Non sarebbe stato ragguardevole sorvolare sui peccati veniali? E valorizzare la grande impalcatura sonora che ha retto nonostante tutto?

E non mettere quasi alla gogna mediatica il musicista lombardo?

Il grande interprete non deve mai cadere neanche davanti alla scalata dell’Everest in cui nervi, concentrazione e memoria lavorano in sinergia!  Dico questo, perché il mio Idolo veniva impunemente intaccato da una critica, sì, esagerata e ferrea, ma inumana, dogmatica e insensibile.

Io quella esecuzione l’ascoltai, e in essa còlsi un senso di fragilità, sì vero!, che fu probabilmente, quella stessa fragilità che l’individuò Beethoven, durante il difficile corso della sordità, la visse in prima persona; le fragilità umane, dalla cui scaturigine si alza quel senso  di forza morale del dovere, tutto kantiano, di cui la sua Musica è pregna. Il dovere del Destino che chiama ad un ordine etico e morale.
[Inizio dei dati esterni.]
(** * django-pgcrypto: the encrypted model fields of [pgcrypto/fields.py]

    A shallow embedding of the [Cipher] class, of [BaseEncryptedField] and
    its subclasses, and of the [EncryptedLookup] query translator, with the
    properties of the envelope scheme proved over it.

    Python values are a small tagged union, exceptions are an error type,
    the one mutable object (the [Cipher] of a field) lives in an explicit
    state, and dictionaries are finite maps. *)

From Stdlib.Strings Require Import Byte Ascii String.
From stdpp Require Import base strings list gmap pretty.

Open Scope string_scope.
Open Scope list_scope.

(** ** Python values *)

#[global] Instance byte_eq_dec : EqDecision byte := Byte.byte_eq_dec.

(** The values that reach the fields: [None], integers, text ([str]),
    byte strings ([bytes]) and, opaquely, objects of other classes that are
    no containers (a [Decimal], a [float], a [date]): of such an object the
    model keeps its [str] and its truth value, which is false for
    [Decimal('0')] or [0.0]. Text and bytes are different types, as in
    Python 3. *)
Inductive pyval : Type :=
| PNone
| PInt (n : Z)
| PStr (s : string)
| PBytes (b : list byte)
| PObject (repr : string) (truth : bool).

#[global] Instance pyval_eq_dec : EqDecision pyval.
Proof. solve_decision. Defined.

(** Truth value of an object, as the [if value] test takes it. *)
Definition truthy (v : pyval) : bool :=
  match v with
  | PNone => false
  | PInt n => negb (n =? 0)%Z
  | PStr s => negb (String.eqb s "")
  | PBytes b => match b with [] => false | _ => true end
  | PObject _ truth => truth
  end.

(** ** Exceptions *)

Inductive exn : Type :=
| AssertionError
| AttributeError (attr : string)
| KeyError (key : string)
| NotImplementedError (msg : string)
| TypeError
| ValueError
| UnicodeError
| LookupError (encoding : string)
| BaseError (what : string).

Inductive result (A : Type) : Type :=
| OK (a : A)
| Raise (e : exn).
Arguments OK {A} a.
Arguments Raise {A} e.

Definition rbind {A B} (r : result A) (k : A -> result B) : result B :=
  match r with
  | OK a => k a
  | Raise e => Raise e
  end.

Definition rmap {A B} (f : A -> B) (r : result A) : result B :=
  rbind r (fun a => OK (f a)).

Definition of_option {A} (o : option A) (e : exn) : result A :=
  match o with
  | Some a => OK a
  | None => Raise e
  end.

(** ** Byte strings *)

Definition xor_bits (a b : bool * (bool * (bool * (bool * (bool * (bool * (bool * bool)))))))
  : bool * (bool * (bool * (bool * (bool * (bool * (bool * bool)))))) :=
  let '(a0, (a1, (a2, (a3, (a4, (a5, (a6, a7))))))) := a in
  let '(b0, (b1, (b2, (b3, (b4, (b5, (b6, b7))))))) := b in
  (xorb a0 b0, (xorb a1 b1, (xorb a2 b2, (xorb a3 b3,
   (xorb a4 b4, (xorb a5 b5, (xorb a6 b6, xorb a7 b7))))))).
(** The three ways through [isHostReachable], each with the world it
    leaves behind. *)
Lemma isHostReachable_run :
  Connector.isHostReachable ip port timeoutMs w =
  if sockfd <? 0 then
    (false,
     mkWorld (os w) (S (os_next w)) (stdin w) (serverConnection w)
             (open_fds w) (trace w ++ [EvSocket sockfd]))
  else if res >? 0 then
    (so_error =? 0,
     mkWorld (os w) (S (S (S (S (os_next w))))) (stdin w) (serverConnection w)
             (open_fds w)
             (trace w ++ events_before_wait
                ++ [EvGetsockopt sockfd so_error; EvClose sockfd]))
  else
    (false,
     mkWorld (os w) (S (S (S (os_next w)))) (stdin w) (serverConnection w)
             (open_fds w) (trace w ++ events_before_wait ++ [EvClose sockfd])).
Proof.
  unfold Connector.isHostReachable, events_before_wait. unfold_sys.
  fold sockfd. destruct (sockfd <? 0) eqn:Hfd; simpl; [reflexivity|].
  fold err res. destruct (res >? 0) eqn:Hres; simpl.
  - fold so_error. rewrite Z.eqb_refl. simpl.
    rewrite <- !app_assoc. reflexivity.
  - rewrite Z.eqb_refl. simpl. rewrite <- !app_assoc. reflexivity.
Qed.

Lemma isHostReachable_result :
  fst (Connector.isHostReachable ip port timeoutMs w) =
  (0 <=? sockfd) && (0 <? res) && (so_error =? 0).
Proof.
  rewrite isHostReachable_run.
  destruct (sockfd <? 0) eqn:Hfd.
  - apply Z.ltb_lt in Hfd. simpl.
    replace (0 <=? sockfd) with false by (symmetry; apply Z.leb_gt; lia).
    reflexivity.
  - apply Z.ltb_ge in Hfd.
    replace (0 <=? sockfd) with true by (symmetry; apply Z.leb_le; lia).
    rewrite Z.gtb_ltb. destruct (0 <? res); reflexivity.
Qed.

Lemma isHostReachable_keeps_flag :
  serverConnection (snd (Connector.isHostReachable ip port timeoutMs w))
  = serverConnection w.
Proof.
  rewrite isHostReachable_run.
  destruct (sockfd <? 0); [|destruct (res >? 0)]; reflexivity.
Qed.

Lemma isHostReachable_keeps_stdin :
  stdin (snd (Connector.isHostReachable ip port timeoutMs w)) = stdin w.
Proof.
  rewrite isHostReachable_run.
  destruct (sockfd <? 0); [|destruct (res >? 0)]; reflexivity.
Qed.

Lemma isHostReachable_keeps_os :
  os (snd (Connector.isHostReachable ip port timeoutMs w)) = os w.
Proof.
  rewrite isHostReachable_run.
  destruct (sockfd <? 0); [|destruct (res >? 0)]; reflexivity.
Qed.

(** What an attempt adds to the trace. *)
Lemma isHostReachable_events :
  new_events (Connector.isHostReachable ip port timeoutMs) w =
  if sockfd <? 0 then [EvSocket sockfd]
  else if res >? 0
       then events_before_wait ++ [EvGetsockopt sockfd so_error; EvClose sockfd]
       else events_before_wait ++ [EvClose sockfd].
Proof.
  apply new_events_of_extension. rewrite isHostReachable_run.
  destruct (sockfd <? 0); [|destruct (res >? 0)]; reflexivity.
Qed.

Lemma isHostReachable_no_store :
  stores (new_events (Connector.isHostReachable ip port timeoutMs) w) = [].
Proof.
  rewrite isHostReachable_events.
  destruct (sockfd <? 0); [|destruct (res >? 0)]; reflexivity.
Qed.


(** C7.  Whatever way [isHostReachable] takes, the process holds the same
    descriptors after it as before.  When [socket] failed there is nothing
    to release and the call is the only event; when it gave a descriptor,
    the attempt starts with that [socket] and ends with the [close] of the
    same descriptor, on the connected, the errored and the timed-out path
    alike. *)
Theorem isHostReachable_closes_its_socket :
  open_fds (snd (Connector.isHostReachable ip port timeoutMs w)) = open_fds w
  /\ (if sockfd <? 0
      then new_events (Connector.isHostReachable ip port timeoutMs) w
           = [EvSocket sockfd]
      else exists mid,
          new_events (Connector.isHostReachable ip port timeoutMs) w
          = EvSocket sockfd :: mid ++ [EvClose sockfd]
          /\ Forall (fun e => e <> EvClose sockfd /\ forall f, e <> EvSocket f) mid).
Proof.
  split.
  - rewrite isHostReachable_run.
    destruct (sockfd <? 0); [|destruct (res >? 0)]; reflexivity.
  - rewrite isHostReachable_events. destruct (sockfd <? 0); [reflexivity|].
    destruct (res >? 0).
    + eexists [_; _; _; _]. split; [reflexivity|].
      repeat constructor; congruence.
    + eexists [_; _; _]. split; [reflexivity|].
      repeat constructor; congruence.
Qed.

End ConnectorFacts.


(** ** The Prober *)

(** C5.  [testPortFast] and [isHostReachable] are the same function: on
    every host, port and timeout, in every world, they give the same answer
    and leave the same world behind.  What differs is the defaults of their
    declarations: 200 ms against 500 ms for [timeoutMs] (and a default
    [port] that only [isHostReachable] has). *)
Theorem testPortFast_equals_isHostReachable :
  (forall ip port timeoutMs w,
      Prober.testPortFast ip port timeoutMs w
      = Connector.isHostReachable ip port timeoutMs w)
  /\ Prober.default_timeoutMs = 200
  /\ Connector.default_timeoutMs = 500.
Proof.
  split; [|split].
  - intros ip port timeoutMs w.
    unfold Prober.testPortFast, Connector.isHostReachable. reflexivity.
  - reflexivity.
  - reflexivity.
Qed.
Me ne dispiacqui con immenso dolore di questo sterile controcanto di bordone, per fortuna isolato.

Non posso dimenticare anche un episodio ormai lontano (forse avrei dovuto iniziare da questo molto bello di iniziazione, ma scrivo nel cuore della notte e il mio cuore soggiace ad una mesta tristezza anche ospedaliera che obnùbila la diacronia degli eventi) che risale ai miei studi di preparazione al Conservatorio, allorché studiavo privatamente, pianoforte col Maestro Carlo Zecchi.

Allora i concerti si tenevano al vecchio Auditorium di via della Conciliazione, la storica via che porta al colonnato di San Pietro; si annunciava il concerto del Maestro e la trepidazione di assistervi, era per me, inferiore alla possibilità di reperire un biglietto. Ricordo che la fila arrivava quasi a metà della via oltreteverina.  Era come trovare un terno al lotto per poter assistere al fatidico evento. Per farla breve ebbi il biglietto al mercato nero al prezzo raddoppiato, ma tra stizza e felicità prevalse, sine dubia, quest’ultima.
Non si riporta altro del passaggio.